_WORK ORDER:_ Starting at the line that holds "implements it; the" and stopping at the line that holds "lSettle : string", restate the records below word for word, with both of those lines included.

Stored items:
= = =

(** Each reservation is settled where it was made.  With the fast path on, a
    settlement or refund of an id the pool does not hold (any id, without the fast
    path) is the store's, result and state; one the pool holds never changes the
    store when the settlement has no overshoot, and a refund never does. *)
Theorem settlements_are_routed fast id n i o (w : World (S := S)) :
  let t := fun k => clock (k + wticks w)%nat in
  let mine := fast && bool_decide (is_Some (pres (purgeResLocked (t 0%nat) (wpool w)) !! id)) in
  let k := if fast then 1%nat else 0%nat in
  (mine = false ->
    (wstore (exec clock newID_ (Settle fast id n) w).1, (exec clock newID_ (Settle fast id n) w).2) = sSettle (t k) (wstore w) id n /\
    (wstore (exec clock newID_ (SettleIO fast id i o) w).1, (exec clock newID_ (SettleIO fast id i o) w).2)
      = sSettleIO (t k) (wstore w) id i o /\
    (wstore (exec clock newID_ (Refund fast id) w).1, (exec clock newID_ (Refund fast id) w).2) = sRefund (t k) (wstore w) id) /\
  (mine = true ->
    wstore (exec clock newID_ (Refund fast id) w).1 = wstore w /\
    (match (SettleLocal (t 1%nat) (purgeResLocked (t 0%nat) (wpool w)) id n).2 with
     | Ok d => OvershootTPM d <= 0
     | Err _ => True
     end -> wstore (exec clock newID_ (Settle fast id n) w).1 = wstore w)).
Proof.
  intros t mine k. subst t mine k. unfold Settle, SettleIO, Refund. cbn [Nat.add].
  destruct fast; cbn [andb].
  - step. unfold GetReservation at 1 2 3 4 5 6 7 8. cbv beta iota zeta. step.
    destruct (pres (purgeResLocked (clock (wticks w)) (wpool w)) !! id) as [r|] eqn:E; split.
    + rewrite bool_decide_eq_true_2 by (eexists; reflexivity). discriminate.
    + intros _. step. split.
      * destruct (RefundLocal _ _ _). reflexivity.
      * intros Ov. destruct (Split (RLimits r)); [reflexivity|]. step.
        destruct (SettleLocal _ _ _ _) as [p1 [d|e]]; [|reflexivity]. cbn [snd] in Ov. step.
        destruct (Z.ltb_spec 0 (OvershootTPM d)); [lia|reflexivity].
    + intros _. step.
      destruct (sSettle _ _ _ _), (sSettleIO _ _ _ _ _), (sRefund _ _ _). auto.
    + rewrite bool_decide_eq_false_2; [discriminate|]. intros []; discriminate.
  - step. split; [|discriminate]. intros _.
    destruct (sSettle _ _ _ _), (sSettleIO _ _ _ _ _), (sRefund _ _ _). auto.
Qed.
End Properties.

(** *** Witnesses *)

Lemma direct_check_fail_modes_witness :
  exists d, (@exec unit down sample_clock sample_ids _ (checkDirect FailOpen lkey llim (mkCost 1 10 0 0)) start).2 = Ok d /\
    Allowed d = true /\ LimitType d = LimitTypeNone /\ ReservationID d = "" /\
    RemainingRPM d = RequestsPerMinute llim /\
    if Split llim then RemainingITPM d = InputTokensPerMinute llim /\ RemainingOTPM d = OutputTokensPerMinute llim
    else RemainingTPM d = TokensPerMinute llim.
Proof.
  apply (@direct_check_fail_modes unit down sample_clock sample_ids FailOpen lkey llim (mkCost 1 10 0 0) start).
  reflexivity.
Defined.
(* ===== verification/ApiLimiter.v ===== *)
(** * ApiLimiter: the interface of pkg/api/limiter.go

    [ApiLimiter] lists the methods of api.Limiter over the state of whatever
    implements it; the limiter of [Limiter], the instrumented one of [Observe] and
    the recording one below are instances.  Its clients - server, middlewares, proxy -
    are defined against the class. *)

From stdpp Require Import base tactics numbers strings list.
From Stdlib Require Import ZArith Lia.
From S2P Require Import Prelude Api Store Lease Limiter.

Class ApiLimiter (W : Type) := {
  lCheck : Key -> Limits -> Cost -> W -> W * res Decision;
  lSettle : string -> Z -> W -> W * res Decision;
  lSettleIO : string -> Z -> Z -> W -> W * res Decision;
  lRefund : string -> W -> W * res unit
}.

(** limiter.Limiter over a store. *)
Definition Limiter_ApiLimiter {S} `{Store S} (failMode : FailMode) (fast : bool)
    (clock : nat -> Time) (newID_ : nat -> res string) : ApiLimiter (World (S := S)) := {|
  lCheck key limits cost := exec clock newID_ (Limiter.Check failMode fast key limits cost);
  lSettle id n := exec clock newID_ (Limiter.Settle fast id n);
  lSettleIO id i o := exec clock newID_ (Limiter.SettleIO fast id i o);
  lRefund id := exec clock newID_ (Limiter.Refund fast id)
|}.

(** The limiter [New] built. *)
Definition built {S} `{Store S} (l : limiter (S := S)) (clock : nat -> Time) : ApiLimiter (World (S := S)) :=
  Limiter_ApiLimiter (lfailMode l) (hasPool l) clock (lnewID l).

(** ** Calls as data *)

Inductive call : Type :=
| CCheck (key : Key) (limits : Limits) (cost : Cost)
| CSettle (id : string) (actual : Z)
| CSettleIO (id : string) (actualInput actualOutput : Z)
| CRefund (id : string).

Inductive answer : Type :=
| ADecision (r : res Decision)
| ADone (r : res unit).

Definition answer_ok (a : answer) : bool :=
  match a with ADecision r => is_ok r | ADone r => is_ok r end.

Section Calls.
Context {W : Type} `{ApiLimiter W}.

Definition perform (c : call) (w : W) : W * answer :=
  match c with
  | CCheck key limits cost => let '(w, r) := lCheck key limits cost w in (w, ADecision r)
  | CSettle id n => let '(w, r) := lSettle id n w in (w, ADecision r)
  | CSettleIO id i o => let '(w, r) := lSettleIO id i o w in (w, ADecision r)
  | CRefund id => let '(w, r) := lRefund id w in (w, ADone r)
  end.

(** A sequence of calls, with their answers. *)
Fixpoint performs (cs : list call) (w : W) : W * list (call * answer) :=
  match cs with
  | [] => (w, [])
  | c :: cs =>
      let '(w, a) := perform c w in
      let '(w, l) := performs cs w in
      (w, (c, a) :: l)
  end.
End Calls.

(** The program a call of limiter.Limiter runs. *)
Definition program (failMode : FailMode) (fast : bool) (c : call) : M answer :=
  match c with
  | CCheck key limits cost => r <- Limiter.Check failMode fast key limits cost ;; ret (ADecision r)
  | CSettle id n => r <- Limiter.Settle fast id n ;; ret (ADecision r)
  | CSettleIO id i o => r <- Limiter.SettleIO fast id i o ;; ret (ADecision r)
  | CRefund id => r <- Limiter.Refund fast id ;; ret (ADone r)
  end.

Lemma perform_program {S} `{Store S} failMode fast clock newID_ c (w : World (S := S)) :
  perform (H := Limiter_ApiLimiter failMode fast clock newID_) c w
  = exec clock newID_ (program failMode fast c) w.
Proof. destruct c; reflexivity. Qed.

(** ** A limiter that records its calls *)

Definition record {W X} (mk : X -> call * answer) (r : W * X) (l : list (call * answer)) :
    (W * list (call * answer)) * X :=
  let '(w, x) := r in ((w, l ++ [mk x]), x).

#[export] Instance Recorded_ApiLimiter {W} `{ApiLimiter W} : ApiLimiter (W * list (call * answer)) := {|
  lCheck key limits cost w :=
    record (fun r => (CCheck key limits cost, ADecision r)) (lCheck key limits cost w.1) w.2;
  lSettle id n w := record (fun r => (CSettle id n, ADecision r)) (lSettle id n w.1) w.2;
  lSettleIO id i o w := record (fun r => (CSettleIO id i o, ADecision r)) (lSettleIO id i o w.1) w.2;
  lRefund id w := record (fun r => (CRefund id, ADone r)) (lRefund id w.1) w.2
|}.

(** A limiter that admits everything and knows no reservation. *)
Definition open_limiter : ApiLimiter unit := {|
  lCheck _ _ _ w := (w, Ok (zeroDecision <| Allowed := true |> <| ReservationID := "r1" |>));
  lSettle _ _ w := (w, Err ErrReservationNotFound);
  lSettleIO _ _ _ w := (w, Err ErrReservationNotFound);
  lRefund _ w := (w, Ok tt)
|}.
(* ===== verification/LimiterMemory.v ===== *)
(** * LimiterMemory: the fast path over the in-process store

    The end-to-end budget: what the limiter admits from local leases, over any
    history of checks, stays within the per-minute budget kept by the store. *)

From stdpp Require Import base tactics numbers strings gmap list.
From Stdlib Require Import ZArith Lia.
From S2P Require Import Prelude GoFloat Api Bucket Budget Store Memory MemorySpec MemoryBudget MemoryProps.
From S2P Require Import Lease LeaseSpec Limiter LimiterSpec ApiLimiter Ledger.

(** ** Histories of the store, in pieces *)

(** The store after a history. *)
Definition run (s : MemStore) (h : list (Time * op)) : MemStore :=
  fold_left (fun s e => apply e.1 s e.2) h s.

Lemma charges_app a bk h h' s :
  charges a bk s (h ++ h') = charges a bk s h + charges a bk (run s h) h'.
Proof.
  revert s. induction h as [|[now o] h IH]; intros s; cbn [charges app run fold_left fst snd]; [lia|].
  rewrite IH. fold (run (apply now s o) h). lia.
Qed.

Lemma window_app a bk c h h' t u v :
  window a bk c t h u -> window a bk c u h' v -> window a bk c t (h ++ h') v.
Proof.
  revert t. induction h as [|[now o] h IH]; cbn [window app]; intros t W W'.
  - revert t W. induction h' as [|[now o] h' IH']; cbn [window] in *; intros t W; [lia|].
    destruct W' as (H1 & H2 & H3 & H4). split_and!; auto; lia.
  - destruct W as (H1 & H2 & H3 & H4). split_and!; auto.
Qed.

Lemma run_app s h h' : run s (h ++ h') = run (run s h) h'.
Proof. unfold run. apply fold_left_app. Qed.

Lemma window_ok a bk c h : forall t u s,
  store_ok t s -> uniform a bk c s -> 0 <= t -> u <= int64_max -> window a bk c t h u ->
  store_ok u (run s h) /\ uniform a bk c (run s h).
Proof.
  induction h as [|[now o] h IH]; intros t u s OK U Ht Hu W; cbn [window run fold_left fst snd] in *.
  - split; [apply (store_ok_mono t); assumption|exact U].
  - destruct W as (H1 & Ao & Uo & W). pose proof (window_le _ _ _ _ _ _ W).
    apply (IH (toUnixMilli now)); auto; [|apply uniform_step; assumption|lia].
    apply (apply_ok t); auto. unfold time_ok. lia.
Qed.
(** A bucket's balance is a well-formed snapshot. *)
Lemma level_fresh T c d k now :
  bucket_ok T c d k -> 0 < c < 2 ^ 53 -> 0 < toUnixMilli now <= 2 ^ 53 -> T <= toUnixMilli now ->
  fresh (toUnixMilli now) c (mkState (level now d k c) (toUnixMilli now) c).
Proof.
  intros B Hc Hn L. split; [|split; reflexivity]. unfold level.
  destruct (bucket_ok_at T c d k now B L) as [_ [E|(_ & st & Hs & W & Hl & C)]].
  - rewrite E. unfold refilled. rewrite !lookup_empty. cbn [tonum mbind option_bind].
    apply wf_of_int; unfold max_capacity; lia.
  - rewrite <- C in *. rewrite (refilled_Refill _ st) by (assumption || lia).
    assert (T1 : time_ok (LastMs st)) by (unfold time_ok, int64_max; lia).
    assert (T2 : time_ok (toUnixMilli now)) by (unfold time_ok, int64_max; lia).
    pose proof (Refill_wf st _ T1 T2 W) as W'. pose proof (Refill_Capacity st (toUnixMilli now)) as E.
    destruct W' as [W1 W2 W3]. rewrite E in W3. split; cbn [stTokens Capacity]; assumption.
Qed.

(** ** What a write does to a bucket *)

Definition same_bucket (now : Time) (d d' : D) (k : string) : Prop :=
  contents now d' k = contents now d k /\ deadline d' k = deadline d k.

(** The snapshot with [t] tokens was written at [now]. *)
Definition wrote (now : Time) (d d' : D) (k : string) (t : float64) : Prop :=
  contents now d' k =
    put [("tokens", tostr t); ("last_ms", tostr (of_int (toUnixMilli now)))] (contents now d k) /\
  deadline d' k = if bool_decide (contents now d k = ∅) then None else deadline d k.

Lemma same_refl now d k : same_bucket now d d k.
Proof. split; reflexivity. Qed.

Lemma same_saved now now_ms t (d d' : D) k k' :
  same_bucket now d d' k -> k <> k' -> same_bucket now d (saved now_ms k' t now d') k.
Proof.
  intros [E1 E2] N. destruct (HMSET_other now d' k' [("tokens", tostr t); ("last_ms", tostr now_ms)] k N) as [F1 F2].
  unfold same_bucket, saved. rewrite F1, F2. auto.
Qed.

Lemma wrote_saved now t (d d' : D) k :
  same_bucket now d d' k -> wrote now d (saved (of_int (toUnixMilli now)) k t now d') k t.
Proof.
  intros [E1 E2]. unfold wrote, saved. rewrite HMSET_same, HMSET_deadline, E1, E2. auto.
Qed.

Lemma wrote_other now now_ms t t' (d d' : D) k k' :
  wrote now d d' k t -> k <> k' -> wrote now d (saved now_ms k' t' now d') k t.
Proof.
  intros [E1 E2] N. destruct (HMSET_other now d' k' [("tokens", tostr t'); ("last_ms", tostr now_ms)] k N) as [F1 F2].
  unfold wrote, saved. rewrite F1, F2. auto.
Qed.

(** Reservations are written elsewhere. *)
Lemma kept_bucket id kvs now (d : D) a base :
  contents now (kept id kvs now d) (axis_key a base) = contents now d (axis_key a base) /\
  deadline (kept id kvs now d) (axis_key a base) = deadline d (axis_key a base) \/
  reservationKey id = axis_key a base.
Proof.
  destruct (decide (reservationKey id = axis_key a base)) as [E|N]; [right; exact E|left].
  unfold kept. rewrite (EXPIRE_contents _ _ _ _ ttl_seconds) by (reflexivity || (vm_compute; split; congruence)).
  rewrite EXPIRE_other by congruence. apply HMSET_other. congruence.
Qed.

Lemma same_kept id kvs now (d d' : D) a key :
  same_bucket now d d' (axis_key a (base_key key)) -> same_bucket now d (kept id kvs now d') (axis_key a (base_key key)).
Proof.
  intros [E1 E2]. destruct (kept_bucket id kvs now d' a (base_key key)) as [[F1 F2]|F];
    [|destruct (reservation_bucket id a key F)]. unfold same_bucket. rewrite F1, F2. auto.
Qed.

Lemma wrote_kept id kvs now (d d' : D) a key t :
  wrote now d d' (axis_key a (base_key key)) t -> wrote now d (kept id kvs now d') (axis_key a (base_key key)) t.
Proof.
  intros [E1 E2]. destruct (kept_bucket id kvs now d' a (base_key key)) as [[F1 F2]|F];
    [|destruct (reservation_bucket id a key F)]. unfold wrote. rewrite F1, F2. auto.
Qed.

(** Left alone, a bucket stays well formed and worth the same. *)
Lemma same_bucket_ok T c now (d d' : D) k :
  bucket_ok T c d k -> T <= toUnixMilli now -> same_bucket now d d' k ->
  bucket_ok (toUnixMilli now) c d' k /\
  forall m, toUnixMilli now <= m -> level (UnixMilli m) d' k c = level (UnixMilli m) d k c.
Proof.
  intros B L [E1 E2]. destruct (bucket_ok_at T c d k now B L) as [_ B'].
  assert (M : toUnixMilli (UnixMilli (toUnixMilli now)) = toUnixMilli now) by apply toUnixMilli_UnixMilli.
  split.
  - unfold bucket_ok. rewrite (contents_ms _ now) by exact M. rewrite E1, E2.
    destruct B' as [B'|(B1 & st & B2 & B3 & B4 & B5)]; [left; exact B'|right]. split; [exact B1|].
    exists st. split_and!; (assumption || lia).
  - intros m Hm. unfold level. rewrite !toUnixMilli_UnixMilli.
    assert (Lm : toUnixMilli now <= toUnixMilli (UnixMilli m)) by (rewrite toUnixMilli_UnixMilli; exact Hm).
    rewrite (contents_kept now (UnixMilli m) d'), (contents_kept now (UnixMilli m) d), E1; try exact Lm;
      [reflexivity|destruct B' as [B'|[B' _]]; auto|rewrite E1, E2; destruct B' as [B'|[B' _]]; auto].
Qed.

(** Written, it holds the new snapshot. *)
Lemma wrote_bucket_ok T c now (d d' : D) k st :
  bucket_ok T c d k -> T <= toUnixMilli now -> 0 < toUnixMilli now <= 2 ^ 53 -> 0 < c < 2 ^ 53 ->
  fresh (toUnixMilli now) c st -> wrote now d d' k (stTokens st) ->
  bucket_ok (toUnixMilli now) c d' k /\
  forall m, toUnixMilli now <= m <= 2 ^ 53 -> level (UnixMilli m) d' k c = stTokens (Refill st m).
Proof.
  intros B L Hn Hc (W & E & C) [E1 E2]. destruct (bucket_ok_at T c d k now B L) as [_ B'].
  assert (Dl : deadline d' k = None).
  { rewrite E2. destruct B' as [->|[-> _]]; [reflexivity|case_bool_decide; reflexivity]. }
  pose proof (wf_bounds st ltac:(unfold max_capacity; lia) W) as Bd. pose proof slack_small. pose proof one_pos.
  assert (Hs : holds_state (contents now d' k) st).
  { rewrite E1. unfold holds_state, put. cbn [fold_left]. rewrite lookup_insert_ne by discriminate.
    rewrite !lookup_insert_eq. cbn [tonum mbind option_bind]. rewrite E. split; apply tonumber_tostr.
    - apply W.
    - lia.
    - apply of_int_float.
    - rewrite of_int_exact, Z.abs_mul, (Z.abs_eq one) by lia. apply Z.mul_le_mono_nonneg_r; lia. }
  split.
  - right. split; [exact Dl|]. exists st.
    rewrite (contents_ms _ now) by apply toUnixMilli_UnixMilli. split_and!; (assumption || lia).
  - intros m Hm. unfold level. rewrite !toUnixMilli_UnixMilli.
    rewrite (contents_kept now (UnixMilli m) d') by (rewrite ?toUnixMilli_UnixMilli; auto; lia).
    rewrite <- C. apply refilled_Refill; (assumption || lia).
Qed.
End Buckets.
(* ===== verification/RedisCalls.v ===== *)
(** * RedisCalls: the effect of each call of the Redis store *)

From stdpp Require Import base tactics numbers strings gmap list.
From Stdlib Require Import ZArith Lia.
From S2P Require Import Prelude GoFloat GoString Api Bucket Budget Store Memory MemorySpec MemoryBudget.
From S2P Require Import RedisServer RedisScripts Redis RedisSpec RedisLifecycle RedisLaws RedisBuckets RedisEffects.

(** Limits whose integers, and the next one, are [float64] values. *)
Definition rlimits_ok (l : Limits) : Prop := forall a, 0 <= limit_of a l < 2 ^ 53.

Definition rcosts_ok (c : Cost) : Prop := forall a, in_int64 (cost_of a c).

Lemma rlimits_check l :
  forallb (fun a => (0 <=? limit_of a l) && (limit_of a l <? 2 ^ 53)) [RPM; TPM; ITPM; OTPM] = true -> rlimits_ok l.
Proof. intros E a. rewrite forallb_forall in E. specialize (E a ltac:(destruct a; cbn; tauto)). bool_to_prop. lia. Qed.

Lemma rcosts_check c :
  forallb (fun a => bool_decide (in_int64 (cost_of a c))) [RPM; TPM; ITPM; OTPM] = true -> rcosts_ok c.
Proof.
  intros E a. rewrite forallb_forall in E. specialize (E a ltac:(destruct a; cbn; tauto)).
  apply bool_decide_eq_true_1 in E. exact E.
Qed.

(** The reservation a Check creates. *)
Definition new_stored (key : Key) (l : Limits) (c : Cost) : stored :=
  mkStored key (Split l) pending (fun a => Z.max 0 (cost_of a c)) (fun a => limit_of a l).

Lemma limit_int64 n : 0 <= n < 2 ^ 53 -> in_int64 n.
Proof. unfold in_int64, int64_min, int64_max. lia. Qed.

Section Calls.
Context {D : Type} `{Redis D} `{!RedisLaws D}.
Context (now : Time) (d : D) (Now : clock_ok now) (N0 : 0 < toUnixMilli now).
Context (P : string -> stored -> Prop).

Lemma Tok : time_ok (toUnixMilli now).
Proof. destruct Now. unfold time_ok, int64_max. lia. Qed.

(** ** The writes *)

(** The axis written with what [Budget.acts] allows for it. *)
Lemma write_debit base b cap x :
  in_int64 x -> 0 <= x ->
  let t := level now d (axis_key b base) cap in
  (t <? of_int x) || (of_int cap <? of_int x) = false ->
  write_acts now d base (mkWrite b cap (fsub t (of_int x)) x).
Proof.
  intros I H0 t E Hc F. cbn [wAxis wCap wTokens wCharge] in *. apply acts_debit; auto using Tok.
  - lia.
  - unfold in_int64 in I. lia.
Qed.

(** The text of a number is read back as it was written. *)
Lemma stored_number x : is_float x -> Z.abs x <= 2 ^ 64 * one -> tonum (Some (tostr x)) = Some x.
Proof. intros F B. cbn. apply tonumber_tostr; assumption. Qed.

Lemma stored_int n : in_int64 n -> tonum (Some (tostr (of_int n))) = Some (of_int n).
Proof.
  intros I. apply stored_number; [apply of_int_float|].
  pose proof (of_int_range n ltac:(unfold in_int64, int64_min, int64_max in I; lia)). lia.
Qed.

(** A decision is answered, admitting by its first number. *)
Lemma answer_decision (parse : any -> res Decision) k vs :
  Z.abs k <= 2 ^ 53 -> forallb scalar vs = true ->
  (forall r rs, length rs = length vs ->
     exists dec, parse (AList (r :: rs)) = Ok dec /\ Allowed dec = (toInt64 r =? 1)) ->
  admitted match (match reply (LTable (int k :: vs)) with Ok raw => Ok raw | Err m => Err (ErrOther m) end) with
           | Err err => Err err | Ok raw => parse raw
           end = (k =? 1).
Proof.
  intros Hk Sc Pa. destruct (answer_table (int k :: vs) parse (fun e => e)) as (rs & F & E); [exact Sc|].
  cbv beta in E. rewrite E. apply Forall2_cons_inv_l in F as (r & rs' & (n & -> & R) & F & ->).
  destruct (Pa (AInt n) rs') as (dec & -> & A); [symmetry; eapply Forall2_length, F|].
  cbn [admitted]. rewrite A. cbn [toInt64]. f_equal. apply literal; assumption.
Qed.

(** The tables of the check scripts are parsed. *)
Lemma parseDecision_reads l id r rs : length rs = 7%nat ->
  exists dec, parseDecision (AList (r :: rs)) l id = Ok dec /\ Allowed dec = (toInt64 r =? 1).
Proof.
  intros L. unfold parseDecision, array. cbn [length]. rewrite L. cbn. eexists. split; [reflexivity|].
  unfold int_at. cbn. destruct (toInt64 r =? 1); reflexivity.
Qed.

Lemma parseDecisionIO_reads l id r rs : length rs = 8%nat ->
  exists dec, parseDecisionIO (AList (r :: rs)) l id = Ok dec /\ Allowed dec = (toInt64 r =? 1).
Proof.
  intros L. unfold parseDecisionIO, array. cbn [length]. rewrite L. cbn. eexists. split; [reflexivity|].
  unfold int_at. cbn. destruct (toInt64 r =? 1); reflexivity.
Qed.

= = =

_TASK OUTPUT:_
    implements it; the limiter of [Limiter], the instrumented one of [Observe] and
    the recording one below are instances.  Its clients - server, middlewares, proxy -
    are defined against the class. *)

From stdpp Require Import base tactics numbers strings list.
From Stdlib Require Import ZArith Lia.
From S2P Require Import Prelude Api Store Lease Limiter.

Class ApiLimiter (W : Type) := {
  lCheck : Key -> Limits -> Cost -> W -> W * res Decision;
  lSettle : string -> Z -> W -> W * res Decision;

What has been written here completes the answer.